**What to work on**: Please state how many lines in the records contain the string "before", with no words besides the number.

**Raw data**:

Lemma publish_call reason epoch xs mappings l :
  triple (stage unmarked false)
    (store_call env (fun o => saveDesiredPlanSnapshotForCandidatesAndReserves o (Generation plan)
       encoded reason epoch xs mappings (Some l)))
    (fun _ => stage durable false) (fun _ => sound).
Proof.
  intros w ([Hok (added & Hc & Ho & Ha)] & Hphi & _). unfold store_call.
  set (o := outcome env (w_calls w)). pose proof (intervene_ok w Hok) as Hi.
  unfold saveDesiredPlanSnapshotForCandidatesAndReserves.
  set (body := publish_body _ _ _ _ _ _ _).
  assert (plan_ok (transaction o body (intervene env w)).2 /\
    unmarked (plan_state (transaction o body (intervene env w)).2)) as [Hok' Hun].
  { split; [apply keeps_transaction; [apply publish_ok|done]|].
    assert (unmarked (plan_state (intervene env w))) as Hu by by rewrite intervene_row.
    apply (transaction_relates (fun _ d1 => unmarked (plan_state d1))); [done|].
    intros u d1 Hr. apply publish_inr in Hr as (? & ? & ? & ? & _ & _ & _ & _ & _ & _ & _ & _ & ->).
    by destruct (intervene env w). }
  assert (forall ok, sound (w <| w_db := (transaction o body (intervene env w)).2 |>
    <| w_calls := w_calls w ++ [CallStore ok] |>)) as Hsound.
  { intros ok. split; [by destruct w|]. exists (added ++ [CallStore ok]). split_and!.
    - destruct w; simpl in *. by rewrite Hc, app_assoc.
    - by apply only_handed_app, only_handed_store.
    - destruct w; simpl in *. intros Hne. by destruct Hne. }
  destruct (transaction o body (intervene env w)) as [[e|u] d] eqn:E; [by apply Hsound|].
  split; [by apply Hsound|]. split; [|done]. unfold transaction in E.
  assert (o = Commits /\ body (intervene env w) = (inr u, d)) as [_ Hr].
  { destruct o; try discriminate E; destruct (body _) as [[e|v] d1]; by simplify_eq. }
  assert (plan_state d = plan_state (w <| w_db := d |> <| w_calls := w_calls w ++ [CallStore true] |>).(w_db))
    as Hd by by destruct w.
  rewrite <- Hd. apply publish_inr in Hr as (? & ? & ? & ? & _ & _ & _ & _ & _ & _ & Hg & _ & Hpub).
  pose proof (po_range _ Hi) as [_ Hrange].
  split; [exact Hun|]. rewrite Hpub. destruct (intervene env w). simpl in *. split_and!; [done..|lia].
Qed.

(** Saving: what is handed over passed the ceiling and the validator, and is the
    encoding of the plan. *)
Lemma save_ok reason l epoch xs mappings preview fence ceiling :
  marshal_plan plan = Some encoded ->
  triple (stage unmarked false)
    (saveApplyAndMark env plan reason l epoch xs mappings preview fence ceiling)
    (fun _ w => sound w /\ marked (plan_state (w_db w)) /\
       exists added, w_calls w = w_calls w0 ++ added /\ acked added) (fun _ => sound).
Proof.
  intros He. unfold saveApplyAndMark. rewrite He.
  eapply triple_bind; [apply triple_lift|intros []].
  eapply triple_bind; [|intros []].
  { eapply triple_pre with (P' := stage unmarked false) (Q := fun _ => stage unmarked false);
      [|by intros w [Hw _]].
    intros w Hw. destruct (Validate plan); [by eapply stage_sound|done]. }
  eapply triple_bind with (S := fun a w => encoded = a /\ stage unmarked false w);
    [by intros w Hw|intros a]. cbv beta.
  eapply triple_fact; [by intros w [Hx _]; exact Hx|intros <-].
  eapply triple_bind; [|intros []].
  { eapply triple_pre with (P' := stage unmarked false) (Q := fun _ => stage unmarked false);
      [|by intros w [_ Hw]].
    destruct preview; [|by intros w Hw]. apply steady_call. intros o d.
    unfold ValidateCandidatePlanSnapshot. by apply steady_transaction, steady_candidates. }
  eapply triple_bind; [apply triple_fence|intros []].
  eapply triple_bind with (S := fun _ => stage durable false); [|intros []; apply apply_ok].
  destruct preview; [apply triple_preview|]; apply publish_call.
Qed.
End One.

(** A run that stops before the plan is published changes nothing of it. *)
Definition untouched (w0 w : World) : Prop :=
  plan_ok (w_db w) /\ plan_state (w_db w) = plan_state (w_db w0) /\
  exists added, w_calls w = w_calls w0 ++ added /\
    forall p scopes seen ok, ~ In (CallAgent p scopes seen ok) added.

Lemma save_checks plan reason l epoch xs mappings preview fence ceiling w r w' :
  saveApplyAndMark env plan reason l epoch xs mappings preview fence ceiling w = (r, w') ->
  (w' = w /\ r <> inr tt) \/
  validateActiveCriticalRouteCapacity (activeCriticalRouteLimit env) plan ceiling = inr tt /\
  Validate plan = None /\ exists encoded, marshal_plan plan = Some encoded.
Proof.
  unfold saveApplyAndMark, bind.
  destruct (validateActiveCriticalRouteCapacity _ _ _) as [e|[]]; cbn [lift];
    [intros [= <- <-]; by left|cbn [ret]].
  destruct (Validate plan); [intros [= <- <-]; by left|cbn [ret]].
  destruct (marshal_plan plan) as [encoded|]; cbn [required]; [|intros [= <- <-]; by left].
  intros _. right. split_and!; [done..|by exists encoded].
Qed.

Lemma capacity_inr limit plan : validateActiveCriticalRouteCapacity limit plan None = inr tt ->
  0 < limit -> activeCriticalPlanCandidateCount plan <= limit.
Proof.
  unfold validateActiveCriticalRouteCapacity. destruct (limit <=? 0) eqn:E; [z_bool; lia|].
  destruct (limit <? _) eqn:E'; [done|]. z_bool. lia.
Qed.

Lemma confirm_untouched preview (m : Outcome -> Tx unit) w r w' :
  (forall o d, (m o d).2 = d) -> plan_ok (w_db w) ->
  commit_preview env preview (store_call env m) w = (r, w') -> untouched w w'.
Proof.
  intros Hm Hok. unfold commit_preview, store_call.
  assert (forall ok s, untouched w (w <| w_sched := s |> <| w_db := intervene env w |>
    <| w_calls := w_calls w ++ [CallStore ok] |>)) as Hu.
  { intros ok s. split; [destruct w; exact (intervene_ok _ Hok)|].
    split; [rewrite <- (intervene_row w); by destruct w|]. exists [CallStore ok].
    split; [by destruct w|]. by intros p scopes seen ok' [Hc|[]]. }
  destruct (CommitAfter _ preview (Some None)) as [[[[e|] ?] committed] ?].
  { intros [= _ <-]. split; [by destruct w|]. split; [by destruct w|]. exists [].
    split; [destruct w; simpl; by rewrite app_nil_r|]. by intros ???? []. }
  set (s := owner_now env (w_calls w) (w_sched w)).
  assert (intervene env (w <| w_sched := s |>) = intervene env w) as Hi by by destruct w.
  assert (w_calls (w <| w_sched := s |>) = w_calls w) as Hc by by destruct w.
  rewrite Hi, Hc. specialize (Hm (outcome env (w_calls w)) (intervene env w)).
  destruct (m _ _) as [[e|[]] d]; simpl in Hm; subst d; intros [= _ <-];
    [apply Hu|]. specialize (Hu true committed). by destruct w.
Qed.

Context `{!PayloadLaws}.
(** The state after a failure at [eventAt]: three candidates open the circuit. *)
Definition next_domain (domain : string) (eventAt : Time) (summary : Z * Z * string) :
    FailureDomainState :=
  let '(count, start, canary) := summary in
  let s := {| fd_Domain := domain; fd_FailureCount := count;
              fd_WindowStartedAt := timeFromUnix start; fd_OpenUntil := zero_time;
              fd_CanaryCandidate := EmptyString; fd_UpdatedAt := eventAt |} in
  if 3 <=? count
  then s <| fd_OpenUntil := time_add eventAt failureDomainOpenDuration |>
         <| fd_CanaryCandidate := canary |>
  else s.

Definition write_domain (s : FailureDomainState) (r : FailureDomainRow) : FailureDomainRow :=
  r <| fr_failure_count := fd_FailureCount s |>
    <| fr_window_started_at := unixSeconds (fd_WindowStartedAt s) |>
    <| fr_open_until := unixSeconds (fd_OpenUntil s) |>
    <| fr_canary_candidate := fd_CanaryCandidate s |>
    <| fr_updated_at := time_unix (fd_UpdatedAt s) |>.

(** The state, and whether the event was taken; an older event is not. *)
Definition recordFailureDomainFailureTx (domain candidate : string) (now : Time) :
    Tx (FailureDomainState * bool) :=
  state <- get (loadFailureDomainState domain) ;;
  let eventAt := failureDomainEventTime now in
  let exists_ := bool_decide (is_Some state) in
  let old := default (zero_domain domain) state in
  if exists_ && before eventAt (fd_UpdatedAt old) then ret (old, false)
  else if exists_ && after (fd_OpenUntil old) eventAt then
    if negb (str_eqb candidate (fd_CanaryCandidate old)) then ret (old, true)
    else
      let s := old <| fd_OpenUntil := time_add eventAt failureDomainOpenDuration |>
                   <| fd_UpdatedAt := eventAt |> in
      modify (set_domains (alter (fun r =>
        r <| fr_open_until := time_unix (fd_OpenUntil s) |>
          <| fr_updated_at := time_unix (fd_UpdatedAt s) |>) domain)) ;;;
      ret (s, true)
  else
    modify (ensure_domain domain eventAt) ;;;
    (if exists_ && negb (time_is_zero (fd_OpenUntil old)) then modify (clear_evidence domain)
     else ret tt) ;;;
    modify (prune_evidence domain (time_unix (time_add eventAt (- failureDomainWindow)))) ;;;
    modify (add_evidence domain candidate (time_unix eventAt)) ;;;
    summary <- get (summarize domain) ;;
    let s := next_domain domain eventAt summary in
    modify (set_domains (alter (write_domain s) domain)) ;;;
    ret (s, true).

Definition RecordFailureDomainFailure (o : Outcome) (domain candidate : string) (now : Time) :
    Tx FailureDomainState :=
  check (negb (str_eqb domain EmptyString || str_eqb candidate EmptyString)) DomainRequired ;;;
  result <- transaction o (recordFailureDomainFailureTx domain candidate now) ;;
  ret result.1.

(** ** Successes *)

(** A success closes only evidence strictly older than itself. *)
Definition reset_domain (domain : string) (now : Time) : Tx bool :=
  state <- get (loadFailureDomainState domain) ;;
  let eventAt := failureDomainEventTime now in
  match state with
  | None => ret false
  | Some s =>
      if negb (after eventAt (fd_UpdatedAt s)) then ret false
      else
        modify (set_domains (alter (fun r =>
          r <| fr_failure_count := 0 |> <| fr_window_started_at := 0 |> <| fr_open_until := 0 |>
            <| fr_canary_candidate := EmptyString |> <| fr_updated_at := time_unix eventAt |>)
          domain)) ;;;
        modify (clear_evidence domain) ;;;
        ret (negb (fd_FailureCount s =? 0) || negb (time_is_zero (fd_WindowStartedAt s)) ||
             negb (time_is_zero (fd_OpenUntil s)) ||
             negb (str_eqb (fd_CanaryCandidate s) EmptyString))
  end.

Definition ResetFailureDomainOnSuccess (o : Outcome) (domain : string) (now : Time) : Tx bool :=
  check (negb (str_eqb domain EmptyString)) DomainRequired ;;;
  transaction o (reset_domain domain now).

Definition RecordFailureDomainSuccess (o : Outcome) (domain : string) (now : Time) : Tx unit :=
  _ <- ResetFailureDomainOnSuccess o domain now ;; ret tt.

(** ** The canary *)

Definition ElectFailureDomainCanary (o : Outcome) (domain : string) (ids : list string)
    (now : Time) : Tx FailureDomainState :=
  check (negb (str_eqb domain EmptyString)) DomainRequired ;;;
  selected <- required (minimum_of str_ltb ids) DomainRequired ;;
  check (negb (existsb (fun id => str_eqb id EmptyString) ids)) DomainRequired ;;;
  transaction o (
    state <- get (loadFailureDomainState domain) ;;
    s <- required state DomainNotOpen ;;
    check (after (fd_OpenUntil s) (failureDomainEventTime now)) DomainNotOpen ;;;
    modify (set_domains (alter (fun r => r <| fr_canary_candidate := selected |>) domain)) ;;;
    ret (s <| fd_CanaryCandidate := selected |>)).

Definition by_domain (a b : FailureDomainState) : bool := str_ltb (fd_Domain a) (fd_Domain b).

Definition ListFailureDomainStates (o : Outcome) : Tx (list FailureDomainState) :=
  query o (fun d => sort_slice by_domain
    (map (fun '(domain, r) => scanFailureDomainState domain r) (map_to_list (failure_domain_state d)))).

(** ** Confirmed failures of a candidate in a domain *)

Section Failures.
Context `{PlanCodec}.

Definition commit_domain_failure (c : Candidate) (r : ObservationReservation) (t : ProbeTransition)
    (eventAt : Time) : Tx (FailureDomainState * bool) :=
  current <- candidateReferencedRoutableTx c ;;
  check_current current ;;;
  accepted <- observationReservationCurrentTx c r ;;
  if negb accepted then ret (zero_domain EmptyString, false)
  else
    result <- recordFailureDomainFailureTx (c_FailureDomain c) (c_ID c) eventAt ;;
    let '(domain, accepted) := result in
    if negb accepted then ret (domain, false)
    else
      record_hard_failure c r t eventAt ;;;
      ret (domain, true).

Definition CommitActiveVLESSHardFailureObservation (o : Outcome) (now : Time) (c : Candidate)
    (r : ObservationReservation) (at_ : Time) : Tx (FailureDomainState * bool) :=
  check (str_eqb (c_Kind c) KindVLESS && negb (str_eqb (c_FailureDomain c) EmptyString))
    DomainRequired ;;;
  check_active c r ;;;
  check (negb (time_is_zero at_)) ObservationTimeRequired ;;;
  let eventAt := failureDomainEventTime at_ in
  t <- lift (normalizeProbeTransition now (hard_failure_transition c eventAt)) ;;
  transaction o (commit_domain_failure c r t eventAt).

Definition RecordActiveVLESSHardFailure (o1 o2 : Outcome) (clock : Z) (now : Time) (c : Candidate)
    (health : CandidateHealth) (at_ : Time) : Tx FailureDomainState :=
  check (str_eqb (hl_CandidateID health) (c_ID c)) HealthIdentity ;;;
  r <- ReserveCandidateObservation o1 clock c ObservationActive ;;
  result <- CommitActiveVLESSHardFailureObservation o2 now c r at_ ;;
  ret result.1.
End Failures.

**Result of the exercise**: 2